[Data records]
-- -- --
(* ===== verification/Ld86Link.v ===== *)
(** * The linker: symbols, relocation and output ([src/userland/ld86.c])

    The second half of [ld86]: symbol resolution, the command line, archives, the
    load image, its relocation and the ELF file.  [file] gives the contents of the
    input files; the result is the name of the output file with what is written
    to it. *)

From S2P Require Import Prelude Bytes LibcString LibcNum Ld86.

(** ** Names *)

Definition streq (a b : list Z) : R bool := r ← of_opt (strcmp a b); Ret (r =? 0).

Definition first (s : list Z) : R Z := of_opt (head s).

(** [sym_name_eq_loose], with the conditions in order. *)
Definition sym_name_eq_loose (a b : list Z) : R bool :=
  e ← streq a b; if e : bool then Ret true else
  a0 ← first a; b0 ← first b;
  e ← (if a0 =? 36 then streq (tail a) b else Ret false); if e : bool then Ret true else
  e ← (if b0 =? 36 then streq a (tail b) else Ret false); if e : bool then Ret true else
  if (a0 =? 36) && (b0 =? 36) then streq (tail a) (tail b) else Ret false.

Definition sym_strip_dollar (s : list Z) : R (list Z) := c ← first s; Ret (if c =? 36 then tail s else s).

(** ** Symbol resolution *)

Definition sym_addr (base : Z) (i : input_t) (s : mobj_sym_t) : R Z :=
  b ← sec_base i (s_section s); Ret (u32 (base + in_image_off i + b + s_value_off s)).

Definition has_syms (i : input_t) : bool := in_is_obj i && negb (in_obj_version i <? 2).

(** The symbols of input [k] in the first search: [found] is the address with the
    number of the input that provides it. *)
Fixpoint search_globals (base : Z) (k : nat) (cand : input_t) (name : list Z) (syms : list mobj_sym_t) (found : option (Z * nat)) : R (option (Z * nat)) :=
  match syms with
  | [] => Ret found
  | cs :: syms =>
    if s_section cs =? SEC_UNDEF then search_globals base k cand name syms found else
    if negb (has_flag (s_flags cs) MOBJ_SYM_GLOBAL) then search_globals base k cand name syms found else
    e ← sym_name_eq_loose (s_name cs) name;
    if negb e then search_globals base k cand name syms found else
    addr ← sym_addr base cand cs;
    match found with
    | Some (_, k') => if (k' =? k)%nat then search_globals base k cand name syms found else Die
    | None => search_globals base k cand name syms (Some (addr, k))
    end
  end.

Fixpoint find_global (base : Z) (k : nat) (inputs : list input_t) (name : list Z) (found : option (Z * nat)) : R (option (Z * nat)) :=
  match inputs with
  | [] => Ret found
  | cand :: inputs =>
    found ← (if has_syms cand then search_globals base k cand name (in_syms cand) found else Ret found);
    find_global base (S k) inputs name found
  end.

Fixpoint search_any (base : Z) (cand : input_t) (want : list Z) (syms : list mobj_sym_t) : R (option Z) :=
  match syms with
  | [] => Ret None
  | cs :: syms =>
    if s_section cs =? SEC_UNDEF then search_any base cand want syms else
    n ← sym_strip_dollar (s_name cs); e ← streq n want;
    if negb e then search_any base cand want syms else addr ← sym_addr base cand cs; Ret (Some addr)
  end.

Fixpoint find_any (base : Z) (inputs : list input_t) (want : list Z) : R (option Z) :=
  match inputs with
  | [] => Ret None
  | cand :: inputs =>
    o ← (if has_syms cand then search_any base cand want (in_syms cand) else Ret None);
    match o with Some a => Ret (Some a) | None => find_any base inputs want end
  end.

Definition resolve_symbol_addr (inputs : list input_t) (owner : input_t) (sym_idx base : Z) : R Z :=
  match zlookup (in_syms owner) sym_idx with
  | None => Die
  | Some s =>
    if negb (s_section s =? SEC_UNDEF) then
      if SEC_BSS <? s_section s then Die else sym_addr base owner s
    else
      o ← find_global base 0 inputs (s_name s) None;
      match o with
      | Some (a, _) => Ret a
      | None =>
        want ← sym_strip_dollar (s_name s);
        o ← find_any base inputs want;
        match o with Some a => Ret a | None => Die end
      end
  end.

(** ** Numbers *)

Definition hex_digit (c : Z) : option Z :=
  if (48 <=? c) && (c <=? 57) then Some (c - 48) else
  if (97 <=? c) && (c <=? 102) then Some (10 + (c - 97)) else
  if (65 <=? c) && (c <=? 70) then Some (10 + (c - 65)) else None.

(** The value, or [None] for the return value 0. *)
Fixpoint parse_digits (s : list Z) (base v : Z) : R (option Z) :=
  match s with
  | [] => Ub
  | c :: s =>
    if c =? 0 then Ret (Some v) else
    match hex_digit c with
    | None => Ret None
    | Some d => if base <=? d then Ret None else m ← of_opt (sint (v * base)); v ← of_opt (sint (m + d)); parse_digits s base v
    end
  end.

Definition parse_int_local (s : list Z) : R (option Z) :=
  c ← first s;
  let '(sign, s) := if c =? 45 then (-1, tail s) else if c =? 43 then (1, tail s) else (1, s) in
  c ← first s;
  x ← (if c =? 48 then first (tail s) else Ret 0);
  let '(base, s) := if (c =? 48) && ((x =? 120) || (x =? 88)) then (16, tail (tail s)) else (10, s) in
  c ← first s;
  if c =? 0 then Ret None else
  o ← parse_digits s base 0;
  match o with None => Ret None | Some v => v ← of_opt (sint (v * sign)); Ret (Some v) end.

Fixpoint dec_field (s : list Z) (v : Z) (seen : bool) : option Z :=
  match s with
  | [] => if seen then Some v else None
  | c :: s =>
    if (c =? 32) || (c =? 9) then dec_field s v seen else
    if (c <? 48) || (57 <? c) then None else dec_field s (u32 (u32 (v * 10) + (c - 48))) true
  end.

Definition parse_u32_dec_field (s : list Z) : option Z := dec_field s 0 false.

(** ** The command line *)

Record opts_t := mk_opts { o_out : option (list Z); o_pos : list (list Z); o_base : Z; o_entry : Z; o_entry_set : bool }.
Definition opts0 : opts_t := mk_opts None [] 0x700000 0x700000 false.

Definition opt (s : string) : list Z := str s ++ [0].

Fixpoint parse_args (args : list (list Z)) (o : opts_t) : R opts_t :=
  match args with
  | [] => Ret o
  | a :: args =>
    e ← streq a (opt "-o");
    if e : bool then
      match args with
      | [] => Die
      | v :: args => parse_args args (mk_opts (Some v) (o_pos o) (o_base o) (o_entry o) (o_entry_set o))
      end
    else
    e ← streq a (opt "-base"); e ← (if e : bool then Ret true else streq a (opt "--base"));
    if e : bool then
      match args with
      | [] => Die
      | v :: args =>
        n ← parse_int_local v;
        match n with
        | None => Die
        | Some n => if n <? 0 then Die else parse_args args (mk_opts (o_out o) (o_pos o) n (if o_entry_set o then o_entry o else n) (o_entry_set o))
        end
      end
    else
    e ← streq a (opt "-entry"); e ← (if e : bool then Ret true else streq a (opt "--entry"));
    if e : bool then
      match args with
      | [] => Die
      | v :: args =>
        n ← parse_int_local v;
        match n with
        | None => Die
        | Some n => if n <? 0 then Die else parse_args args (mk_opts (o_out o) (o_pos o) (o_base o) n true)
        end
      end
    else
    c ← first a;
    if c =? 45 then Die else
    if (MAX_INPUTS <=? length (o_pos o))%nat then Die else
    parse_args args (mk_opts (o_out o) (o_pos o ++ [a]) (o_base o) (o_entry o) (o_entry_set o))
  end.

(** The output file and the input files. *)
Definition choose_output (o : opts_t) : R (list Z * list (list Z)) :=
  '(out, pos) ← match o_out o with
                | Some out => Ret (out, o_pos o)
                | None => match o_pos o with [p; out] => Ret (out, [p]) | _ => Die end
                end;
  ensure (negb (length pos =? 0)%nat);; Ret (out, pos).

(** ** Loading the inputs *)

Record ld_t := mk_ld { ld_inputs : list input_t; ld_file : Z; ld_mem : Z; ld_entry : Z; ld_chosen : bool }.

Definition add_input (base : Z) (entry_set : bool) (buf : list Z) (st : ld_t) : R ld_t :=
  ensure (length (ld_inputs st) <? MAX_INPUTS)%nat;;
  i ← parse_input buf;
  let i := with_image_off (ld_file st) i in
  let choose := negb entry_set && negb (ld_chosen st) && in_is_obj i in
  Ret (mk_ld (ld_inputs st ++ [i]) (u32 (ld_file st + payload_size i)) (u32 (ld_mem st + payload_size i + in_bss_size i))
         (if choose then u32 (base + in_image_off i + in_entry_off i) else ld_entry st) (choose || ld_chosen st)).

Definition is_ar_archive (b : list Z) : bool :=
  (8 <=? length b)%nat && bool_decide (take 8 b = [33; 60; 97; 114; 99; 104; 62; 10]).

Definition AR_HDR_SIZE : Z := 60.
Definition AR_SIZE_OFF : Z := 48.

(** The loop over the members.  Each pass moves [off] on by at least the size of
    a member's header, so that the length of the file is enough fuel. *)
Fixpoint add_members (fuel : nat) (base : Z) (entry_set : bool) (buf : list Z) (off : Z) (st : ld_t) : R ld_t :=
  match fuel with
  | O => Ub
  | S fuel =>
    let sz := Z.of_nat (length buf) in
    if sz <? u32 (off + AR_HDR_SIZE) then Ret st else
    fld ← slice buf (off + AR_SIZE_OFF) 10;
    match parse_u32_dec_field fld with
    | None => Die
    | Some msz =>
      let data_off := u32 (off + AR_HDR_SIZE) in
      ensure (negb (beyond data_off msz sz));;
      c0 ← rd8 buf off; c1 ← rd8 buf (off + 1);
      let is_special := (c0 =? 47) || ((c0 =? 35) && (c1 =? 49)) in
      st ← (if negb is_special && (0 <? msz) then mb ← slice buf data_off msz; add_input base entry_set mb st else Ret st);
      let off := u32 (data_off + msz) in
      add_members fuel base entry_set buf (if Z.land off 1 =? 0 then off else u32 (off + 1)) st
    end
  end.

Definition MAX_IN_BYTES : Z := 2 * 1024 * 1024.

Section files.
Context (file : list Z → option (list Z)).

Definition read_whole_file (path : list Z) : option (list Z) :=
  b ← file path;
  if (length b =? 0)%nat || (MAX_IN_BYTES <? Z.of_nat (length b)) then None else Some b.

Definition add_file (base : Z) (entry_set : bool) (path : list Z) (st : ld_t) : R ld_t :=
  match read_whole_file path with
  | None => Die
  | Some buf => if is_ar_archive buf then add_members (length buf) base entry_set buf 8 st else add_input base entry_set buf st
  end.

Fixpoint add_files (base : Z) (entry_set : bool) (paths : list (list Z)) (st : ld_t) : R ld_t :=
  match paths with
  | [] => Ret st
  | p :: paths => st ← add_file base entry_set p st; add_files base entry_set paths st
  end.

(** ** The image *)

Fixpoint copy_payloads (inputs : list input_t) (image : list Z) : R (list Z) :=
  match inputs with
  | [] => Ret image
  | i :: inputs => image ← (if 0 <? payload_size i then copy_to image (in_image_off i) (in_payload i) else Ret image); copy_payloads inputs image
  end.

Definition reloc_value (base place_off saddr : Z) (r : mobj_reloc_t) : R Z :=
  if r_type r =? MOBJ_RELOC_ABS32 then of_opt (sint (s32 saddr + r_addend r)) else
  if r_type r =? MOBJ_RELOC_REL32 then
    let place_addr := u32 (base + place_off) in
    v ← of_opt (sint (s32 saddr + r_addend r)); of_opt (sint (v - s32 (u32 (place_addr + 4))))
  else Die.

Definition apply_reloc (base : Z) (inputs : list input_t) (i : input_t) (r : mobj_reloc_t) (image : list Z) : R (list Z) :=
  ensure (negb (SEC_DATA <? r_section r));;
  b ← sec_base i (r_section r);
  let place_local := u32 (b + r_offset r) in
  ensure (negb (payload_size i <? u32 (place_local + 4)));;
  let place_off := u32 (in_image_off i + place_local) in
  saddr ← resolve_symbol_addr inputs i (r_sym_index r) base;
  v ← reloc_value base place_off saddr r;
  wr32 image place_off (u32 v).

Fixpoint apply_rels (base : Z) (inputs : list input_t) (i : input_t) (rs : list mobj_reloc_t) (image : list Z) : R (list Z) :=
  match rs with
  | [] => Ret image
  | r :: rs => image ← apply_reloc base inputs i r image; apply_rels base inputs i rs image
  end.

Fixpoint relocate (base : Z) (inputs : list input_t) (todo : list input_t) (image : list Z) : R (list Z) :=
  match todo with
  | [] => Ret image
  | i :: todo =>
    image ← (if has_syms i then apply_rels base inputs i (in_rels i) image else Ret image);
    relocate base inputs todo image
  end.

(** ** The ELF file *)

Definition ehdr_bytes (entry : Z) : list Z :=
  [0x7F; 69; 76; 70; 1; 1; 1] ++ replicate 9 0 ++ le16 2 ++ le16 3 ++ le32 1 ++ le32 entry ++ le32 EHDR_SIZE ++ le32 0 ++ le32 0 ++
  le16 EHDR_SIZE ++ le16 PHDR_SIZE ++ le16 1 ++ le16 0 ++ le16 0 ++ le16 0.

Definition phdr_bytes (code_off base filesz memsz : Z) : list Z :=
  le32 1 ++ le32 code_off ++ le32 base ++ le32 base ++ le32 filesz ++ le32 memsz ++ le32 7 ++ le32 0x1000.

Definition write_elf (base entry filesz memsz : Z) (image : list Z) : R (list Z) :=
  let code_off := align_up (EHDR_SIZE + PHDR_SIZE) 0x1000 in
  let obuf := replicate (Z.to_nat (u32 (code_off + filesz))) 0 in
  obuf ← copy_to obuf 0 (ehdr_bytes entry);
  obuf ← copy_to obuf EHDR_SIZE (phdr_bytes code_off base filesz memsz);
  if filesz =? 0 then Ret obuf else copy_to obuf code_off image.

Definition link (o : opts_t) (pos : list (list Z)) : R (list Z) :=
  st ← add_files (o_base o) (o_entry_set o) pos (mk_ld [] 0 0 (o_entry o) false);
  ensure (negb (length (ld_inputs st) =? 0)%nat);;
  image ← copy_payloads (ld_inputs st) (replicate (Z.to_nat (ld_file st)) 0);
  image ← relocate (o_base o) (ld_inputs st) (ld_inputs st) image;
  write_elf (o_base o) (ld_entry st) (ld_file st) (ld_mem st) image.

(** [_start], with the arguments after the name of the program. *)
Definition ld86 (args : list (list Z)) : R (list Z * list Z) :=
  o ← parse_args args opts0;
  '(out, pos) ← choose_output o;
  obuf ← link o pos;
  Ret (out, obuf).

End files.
-- -- --
Looking back over the data above, restate word for word the lines that begin at the line with "saddr ← resolve_symbol_addr" and end at the line with "match todo with", inclusive.

  saddr ← resolve_symbol_addr inputs i (r_sym_index r) base;
  v ← reloc_value base place_off saddr r;
  wr32 image place_off (u32 v).

Fixpoint apply_rels (base : Z) (inputs : list input_t) (i : input_t) (rs : list mobj_reloc_t) (image : list Z) : R (list Z) :=
  match rs with
  | [] => Ret image
  | r :: rs => image ← apply_reloc base inputs i r image; apply_rels base inputs i rs image
  end.

Fixpoint relocate (base : Z) (inputs : list input_t) (todo : list input_t) (image : list Z) : R (list Z) :=
  match todo with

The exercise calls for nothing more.